→ WHAT YOU WILL DO:
Check every line of the material below for the string "waits", and return the ones that have it.

------ INFORMATION SHOWN ------

(* ===== verification/Fdns.v ===== *)
(** filterdns, filterdns.c and the rules of parse.y: hosts and actions, reading and merging the
    configuration, and the rounds of the threads that resolve names and update tables. *)
From Stdlib Require Import ZArith Lia Ascii String.
From stdpp Require Import base list gmap sets fin_sets strings numbers.
From S2P Require Import Prelude CProg FdAddr FdTables.
Open Scope string_scope.
Open Scope list_scope.
Open Scope Z_scope.

(** ** Library functions *)

Definition tolower (c : ascii) : ascii :=
  if (65 <=? ascii_val c) && (ascii_val c <=? 90) then ascii_of_Z (ascii_val c + 32) else c.
Fixpoint lower (s : string) : string :=
  match s with "" => "" | String c s => String (tolower c) (lower s) end.

(** [strcasecmp(a, b) == 0] and [strncasecmp(a, b, n) == 0] *)
Definition strcaseeq (a b : string) : bool := String.eqb (lower a) (lower b).
Definition strncaseeq (a b : string) (n : nat) : bool := String.eqb (str_take n (lower a)) (str_take n (lower b)).

(** [strchr], as an offset. *)
Fixpoint strchr (s : string) (c : ascii) : option nat :=
  match s with
  | "" => None
  | String d s => if Ascii.eqb d c then Some O else S <$> strchr s c
  end.
(** An address that an action no longer has is deleted from the table, no matter whether another action has it. *)
Lemma gone_address_deleted a hm st a' er st' x p :
  type a = PF_TYPE -> names_ok a -> settled (tbl_rnh a) -> (forall e, e ∈ act_rnh a -> sa_wf (addr e)) ->
  (forall x, pfaddr hm x = pfaddr None x) -> (forall y, y ∈ addr_set (tbl_rnh a) ∪ addr_set (act_rnh a) -> inet y) ->
  x ∈ addr_set (tbl_rnh a) -> pfaddr None x = Ok (Some p) ->
  (forall y, y ∈ static_set (tbl_rnh a) ∪ addr_set (act_rnh a) -> pfaddr None y <> Ok (Some p)) ->
  table_update a hm st = Ok (a', er, st') ->
  ~ member (kern st') (default "" (tablename a)) (default "" (anchor a)) p.
Proof.
  intros Ht Hn Hs Hw Hm Hi Hx Ep Hno E Hmem. unfold table_update in E.
  destruct (table_sweep _ _ _ _ _) as [[[l er1] st1]|] eqn:Es; [|done]. injection E as <- <- <-.
  pose proof (copy_marked _ _ Hs Hw) as [M1 M2 M3 M4 M5 M6]. set (l0 := copy_addrs (mark_old (tbl_rnh a)) (act_rnh a)) in *.
  assert (Hp : forall e, e ∈ l0 -> exists p, pfaddr hm (addr e) = Ok (Some p)).
  { intros e He. rewrite Hm. apply inet_pfaddr, Hi. rewrite <-M3. apply elem_of_addr_set. eauto. }
  destruct (table_sweep_sound a hm l0 Ht Hn Hp _ _ _ _ _ Es _ _ p Hmem) as [(e & He & Ho & _ & Ee)|[_ Hall]].
  - rewrite Hm in Ee. apply (Hno (addr e)); [|done]. assert (Hs0 : addr e ∈ addr_set (tbl_rnh a) ∪ addr_set (act_rnh a))
      by (rewrite <-M3; apply elem_of_addr_set; eauto).
    pose proof (M5 e He) as Hold. rewrite Ho in Hold. apply elem_of_union.
    destruct (decide (addr e ∈ addr_set (act_rnh a))); [by right|]. destruct (decide (addr e ∈ static_set (tbl_rnh a))); [by left|].
    apply elem_of_union in Hs0 as [Hs0|Hs0]; [|done]. destruct Hold as [_ Hold]. discriminate Hold. done.
  - assert (Hl0 : x ∈ addr_set l0) by (rewrite M3; apply elem_of_union; by left).
    apply elem_of_addr_set in Hl0 as (e & He & Ee). apply (Hall e He); [|done|by rewrite Hm, Ee].
    apply (M5 e He). rewrite Ee. split; [done|]. split; intros Hin; apply (Hno x); try done; apply elem_of_union; [by left | by right].
Qed.

(** A round of an action whose host has no other addresses asks for nothing. *)
Lemma idle_round u b st b' ran st' :
  calm (rnh u) -> act_ok b -> static_set (act_rnh b) ⊆ static_set (rnh u) -> addr_set (act_rnh b) = addr_set (rnh u) ->
  check_action_round u b st = Ok (b', ran, st') -> st' = st.
Proof.
  intros Hc Hb Hst Heq E. unfold check_action_round in E. cbn [act_rnh with_thread] in E.
  pose proof (refresh_spec _ (rnh u) (ok_rnh _ Hb) (calm_wf _ Hc)) as Hr. destruct (refresh (act_rnh b) (rnh u)) as [l k].
  destruct Hr as (_ & R2 & _ & R4). assert (k = 0) as ->.
  { rewrite R4. apply count_zero. rewrite R2, <- Heq. pose proof (static_subset (act_rnh b)). clear -H. set_solver. }
  by simplify_eq/=.
Qed.
Lemma lock_exclusive_witness :
  main_lock (after3 (to_wait ++ host_posts ++ detach ++ [T_merge; T_act; T_act])) = Writer /\
  a_pc (after3 (to_wait ++ host_posts ++ detach ++ [T_merge; T_act; T_act])) = A_unlock /\
  unlock_read (main_lock (after3 (to_wait ++ host_posts ++ detach ++ [T_merge; T_act; T_act]))) = Writer.
Proof.
  destruct (lock_exclusive _ (after3_reachable (to_wait ++ host_posts ++ detach ++ [T_merge; T_act; T_act]))) as [[Hw _] Hu].
  split; [exact Hw|]. split; [reflexivity|]. rewrite <-Hw. apply Hu. reflexivity.
Defined.

(** C35. Once the reload has taken its host from an action it can finish if and only if the thread of the
    action does not wait for the lock: a thread that waits for work, or is on its way out, lets it finish, and
    one that was just started, or that tested [act->host] just before, never does. *)
Theorem deletion_deadlocks_iff s : rtc step3 start3 s -> detached (m_pc s) = true ->
  (exists s', rtc step3 s s' /\ m_pc s' = M_done) <-> (a_pc s <> A_start /\ a_pc s <> A_rdlock).
Proof.
  intros Hr Hd. pose proof (reachable3_inv s Hr) as Hi.
  assert (Hb : (a_pc s <> A_start /\ a_pc s <> A_rdlock) <-> blocked (a_pc s) = false) by (destruct (a_pc s); cbn; intuition done).
  rewrite Hb. split.
  - intros (s' & Hs & Hm). destruct (blocked (a_pc s)) eqn:E; [|done]. by destruct (blocked_forever s s' Hs Hi Hd E).
  - intros E. by eapply unblocked_finishes; [..|reflexivity].
Qed.

Lemma deletion_deadlocks_iff_witness :
  (exists s', rtc step3 (after3 (to_wait ++ detach)) s' /\ m_pc s' = M_done) /\
  ~ (exists s', rtc step3 (after3 (to_rdlock ++ detach)) s' /\ m_pc s' = M_done).
Proof.
  split.
  - apply (deletion_deadlocks_iff (after3 (to_wait ++ detach)) (after3_reachable _) eq_refl). by split.
  - intros H. apply (deletion_deadlocks_iff (after3 (to_rdlock ++ detach)) (after3_reachable _) eq_refl) in H. by destruct H as [_ []].
Defined.

(** Deleting an action can stop filterdns: there are interleavings of the three threads after which the
    reload, with the lock held, waits for the thread of the action, which waits for the lock, whatever runs
    from then on: one in which the thread tested [act->host] just before, and one in which the reload comes
    before the thread has run at all. *)
Theorem deletion_can_deadlock : exists s1 s2, rtc step3 start3 s1 /\ rtc step3 start3 s2 /\
  main_lock s1 = Writer /\ a_pc s1 = A_rdlock /\ m_pc s1 = M_exit_wait /\ a_pc s2 = A_start /\ m_pc s2 = M_exit_wait /\
  forall s', rtc step3 s1 s' \/ rtc step3 s2 s' -> m_pc s' <> M_done.
Proof.
  exists (after3 (to_rdlock ++ detach ++ [T_merge])), (after3 (detach ++ [T_merge])). split_and!; try apply after3_reachable; try reflexivity.
  intros s' [H|H]; (eapply blocked_forever; [exact H | apply reachable3_inv, after3_reachable | reflexivity | reflexivity]).
Qed.

(** The memory of a deleted action is used after it was freed, but only at its last two statements: the
    reload may free it while the thread is still to write [THR_STOPPED] to it, and even while it is still to
    post its semaphore; at no other place of the thread is the action freed. *)
Theorem freed_action_used :
  (exists s, rtc step3 start3 s /\ freed s = true /\ a_pc s = A_stop) /\
  (exists s, rtc step3 start3 s /\ freed s = true /\ a_pc s = A_post) /\
  (forall s, rtc step3 start3 s -> freed s = true -> a_pc s = A_post \/ a_pc s = A_stop \/ a_pc s = A_gone).
Proof.
  split_and!.
  - exists (after3 (to_wait ++ detach ++ [T_merge; T_act; T_act; T_act; T_act; T_act; T_merge; T_merge])).
    split; [apply after3_reachable | by split].
  - exists (after3 (to_wait ++ host_posts ++ detach ++ [T_act; T_act; T_act; T_act; T_merge; T_merge])).
    split; [apply after3_reachable | by split].
  - intros s Hr Hf. destruct (reachable3_inv s Hr) as [_ _ _ H4 H5 _ _ _]. rewrite Hf in H4.
    unfold together in H5. destruct (a_pc s), (m_pc s); try discriminate H4; try discriminate H5; tauto.
Qed.
(* ===== verification/Ifmedia.v ===== *)
(** PHP module, ifmedia.c: the words that describe the medium of a network interface, as text.  The
    tables of names come from net/if_media.h of the system and are parameters ([MediaTables]). *)
From Stdlib Require Import ZArith Lia Ascii String.
From stdpp Require Import base list strings numbers.
From S2P Require Import Prelude CProg.
Open Scope string_scope.
Open Scope list_scope.
Open Scope Z_scope.

(** [struct ifmedia_description]: a word and its name; an array of them ends with a null name. *)
Record ifmedia_description : Type := { ifmt_word : Z; ifmt_string : string }.
Abbreviation descs := (list ifmedia_description).

(** [struct ifmedia_type_to_subtype]; arrays that end with a null pointer, with the flag [alias]. *)
Record ifmedia_type_to_subtype : Type := {
  subtypes : list (descs * bool);
  options : list (descs * bool);
  modes : list (descs * bool)
}.

(** net/if_media.h: the tables, and the parts of a word. *)
Class MediaTables : Type := {
  ifm_type_descriptions : descs;
  ifm_subtype_ethernet_descriptions : descs;
  ifm_subtype_ethernet_aliases : descs;
  ifm_subtype_ethernet_option_descriptions : descs;
  ifm_subtype_ieee80211_descriptions : descs;
  ifm_subtype_ieee80211_aliases : descs;
  ifm_subtype_ieee80211_option_descriptions : descs;
  ifm_subtype_ieee80211_mode_descriptions : descs;
  ifm_subtype_ieee80211_mode_aliases : descs;
  ifm_subtype_atm_descriptions : descs;
  ifm_subtype_atm_aliases : descs;
  ifm_subtype_atm_option_descriptions : descs;
  ifm_subtype_shared_descriptions : descs;
  ifm_subtype_shared_aliases : descs;
  ifm_shared_option_descriptions : descs;
  ifm_shared_option_aliases : descs;
  IFM_TYPE : Z -> Z;
  IFM_SUBTYPE : Z -> Z;
  IFM_MODE : Z -> Z;
  IFM_INST : Z -> Z
}.

(** [strcasecmp(a, b) == 0] *)
Definition lower_char (c : ascii) : ascii :=
  if (65 <=? ascii_val c) && (ascii_val c <=? 90) then ascii_of_Z (ascii_val c + 32) else c.
Fixpoint lower_string (s : string) : string :=
  match s with "" => "" | String c s => String (lower_char c) (lower_string s) end.
Definition same_word (a b : string) : bool := String.eqb (lower_string a) (lower_string b).

(** [strlcat(buf, s, buflen)] *)
Definition strlcat (buf s : string) (buflen : nat) : string :=
  if (String.length buf <? buflen)%nat then str_take (buflen - 1) (buf +:+ s) else buf.

Section ifmedia.
Context `{MediaTables}.

(** "must be in the same order as IFM_TYPE_DESCRIPTIONS" *)
Definition ifmedia_types_to_subtypes : list ifmedia_type_to_subtype :=
  [ {| subtypes := [(ifm_subtype_shared_descriptions, false); (ifm_subtype_shared_aliases, true);
                    (ifm_subtype_ethernet_descriptions, false); (ifm_subtype_ethernet_aliases, true)];
       options := [(ifm_shared_option_descriptions, false); (ifm_shared_option_aliases, true);
                   (ifm_subtype_ethernet_option_descriptions, false)];
       modes := [] |};
    {| subtypes := [(ifm_subtype_shared_descriptions, false); (ifm_subtype_shared_aliases, true);
                    (ifm_subtype_ieee80211_descriptions, false); (ifm_subtype_ieee80211_aliases, true)];
       options := [(ifm_shared_option_descriptions, false); (ifm_shared_option_aliases, true);
                   (ifm_subtype_ieee80211_option_descriptions, false)];
       modes := [(ifm_subtype_ieee80211_mode_descriptions, false); (ifm_subtype_ieee80211_mode_aliases, false)] |};
    {| subtypes := [(ifm_subtype_shared_descriptions, false); (ifm_subtype_shared_aliases, true);
                    (ifm_subtype_atm_descriptions, false); (ifm_subtype_atm_aliases, true)];
       options := [(ifm_shared_option_descriptions, false); (ifm_shared_option_aliases, true);
                   (ifm_subtype_atm_option_descriptions, false)];
       modes := [] |} ].

(** ** From text to words *)

Fixpoint lookup_media_word (desc : descs) (val : string) : Z :=
  match desc with
  | [] => -1
  | d :: desc => if same_word (ifmt_string d) val then ifmt_word d else lookup_media_word desc val
  end.

(** The two pointers that walk over the types together; a type beyond the table of subtypes reads
    outside of it. *)
Fixpoint find_type (type : Z) (desc : descs) (ttos : list ifmedia_type_to_subtype)
    : outcome (option (ifmedia_description * ifmedia_type_to_subtype)) :=
  match desc with
  | [] => Ok None
  | d :: desc =>
      if type =? ifmt_word d then
        match ttos with t :: _ => Ok (Some (d, t)) | [] => Fail (ArrayBounds (Z.of_nat (length ifmedia_types_to_subtypes))) end
      else find_type type desc (tail ttos)
  end.

Definition top_type (type : Z) : outcome (option (ifmedia_description * ifmedia_type_to_subtype)) :=
  find_type type ifm_type_descriptions ifmedia_types_to_subtypes.

(** The first table that knows the word, -1 for none. *)
Fixpoint lookup_tables (tables : list (descs * bool)) (val : string) : Z :=
  match tables with
  | [] => -1
  | (d, _) :: tables =>
      let rval := lookup_media_word d val in
      if rval =? -1 then lookup_tables tables val else rval
  end.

------

→ EXPECTED ANSWER:
    action does not wait for the lock: a thread that waits for work, or is on its way out, lets it finish, and
    reload, with the lock held, waits for the thread of the action, which waits for the lock, whatever runs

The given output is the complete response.